Write out each record a second time, exactly.
┌──
(** ** Platform callbacks *)

(** [pc.ontrack]; [stream0] is [e.streams[0]]. *)
Definition ontrack (stream0 : option MediaStream) : M unit :=
  console_log "Received remote audio track:" ;;
  el <- get audioElRef ;;
  match el with
  | Some a =>
      console_log "Received remote audio track:" ;;
      setRemoteStream stream0 ;;
      modify (set_audioElRef (Some {| autoplay := autoplay a; srcObject := stream0 |}))
  | None => ret tt
  end.

(** The [message] listener of the data channel.  [JSON_parse] is the
    platform's parser seen at the type of the interface: [None] when
    [JSON.parse] throws. *)
Definition onmessage (JSON_parse : string -> option RealtimeEvent)
    (data : string) : M unit :=
  try_catch
    (realtimeEvent <- match JSON_parse data with
                      | Some v => ret v
                      | None => throw SyntaxError
                      end ;;
     handleRealtimeEvent realtimeEvent)
    (fun err => console_error "Failed to parse message data:").

(** The connection is established and the platform opens the channel. *)
Definition dc_onopen : M unit :=
  modify (fun s =>
    set_dcRef (option_map (fun d => {| dc_label := dc_label d;
                                       dc_readyState := open |}) (dcRef s)) s).

Definition handlePlay : M unit := setIsAISpeaking true.
Definition handleEnded : M unit := setIsAISpeaking false.

(** ** The life of the mounted component *)

(** What can happen after mount: a platform callback or a user action, with
    the platform's answers. *)
Inductive Action :=
| Track (stream0 : option MediaStream)
| ChannelOpen
| Message (JSON_parse : string -> option RealtimeEvent) (data : string)
| Play
| Ended
| StartRecording (mic : option MediaStream)
| StopRecording (data : Blob) (loaded : bool)
| SendText (text : string).

Definition perform (a : Action) : M unit :=
  match a with
  | Track stream0 => ontrack stream0
  | ChannelOpen => dc_onopen
  | Message JSON_parse data => onmessage JSON_parse data
  | Play => handlePlay
  | Ended => handleEnded
  | StartRecording mic => startRecording mic
  | StopRecording data loaded => stopRecording data loaded
  | SendText text => sendTextMessage text
  end.

Definition perform_all (acts : list Action) (s : State) : State :=
  fold_left (fun st a => run (perform a) st) acts s.

(** The states of a mounted component: the effect on mount runs
    [initRealTimeConnection] from the initial values, then actions follow. *)
Inductive reachable : State -> Prop :=
| reach_mount env :
    reachable (run (initRealTimeConnection env) initial_state)
| reach_step a s :
    reachable s -> reachable (run (perform a) s).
└──
*SOLUTION TO THIS PROBLEM:*
(** ** Platform callbacks *)

(** [pc.ontrack]; [stream0] is [e.streams[0]]. *)
Definition ontrack (stream0 : option MediaStream) : M unit :=
  console_log "Received remote audio track:" ;;
  el <- get audioElRef ;;
  match el with
  | Some a =>
      console_log "Received remote audio track:" ;;
      setRemoteStream stream0 ;;
      modify (set_audioElRef (Some {| autoplay := autoplay a; srcObject := stream0 |}))
  | None => ret tt
  end.

(** The [message] listener of the data channel.  [JSON_parse] is the
    platform's parser seen at the type of the interface: [None] when
    [JSON.parse] throws. *)
Definition onmessage (JSON_parse : string -> option RealtimeEvent)
    (data : string) : M unit :=
  try_catch
    (realtimeEvent <- match JSON_parse data with
                      | Some v => ret v
                      | None => throw SyntaxError
                      end ;;
     handleRealtimeEvent realtimeEvent)
    (fun err => console_error "Failed to parse message data:").

(** The connection is established and the platform opens the channel. *)
Definition dc_onopen : M unit :=
  modify (fun s =>
    set_dcRef (option_map (fun d => {| dc_label := dc_label d;
                                       dc_readyState := open |}) (dcRef s)) s).

Definition handlePlay : M unit := setIsAISpeaking true.
Definition handleEnded : M unit := setIsAISpeaking false.

(** ** The life of the mounted component *)

(** What can happen after mount: a platform callback or a user action, with
    the platform's answers. *)
Inductive Action :=
| Track (stream0 : option MediaStream)
| ChannelOpen
| Message (JSON_parse : string -> option RealtimeEvent) (data : string)
| Play
| Ended
| StartRecording (mic : option MediaStream)
| StopRecording (data : Blob) (loaded : bool)
| SendText (text : string).

Definition perform (a : Action) : M unit :=
  match a with
  | Track stream0 => ontrack stream0
  | ChannelOpen => dc_onopen
  | Message JSON_parse data => onmessage JSON_parse data
  | Play => handlePlay
  | Ended => handleEnded
  | StartRecording mic => startRecording mic
  | StopRecording data loaded => stopRecording data loaded
  | SendText text => sendTextMessage text
  end.

Definition perform_all (acts : list Action) (s : State) : State :=
  fold_left (fun st a => run (perform a) st) acts s.

(** The states of a mounted component: the effect on mount runs
    [initRealTimeConnection] from the initial values, then actions follow. *)
Inductive reachable : State -> Prop :=
| reach_mount env :
    reachable (run (initRealTimeConnection env) initial_state)
| reach_step a s :
    reachable s -> reachable (run (perform a) s).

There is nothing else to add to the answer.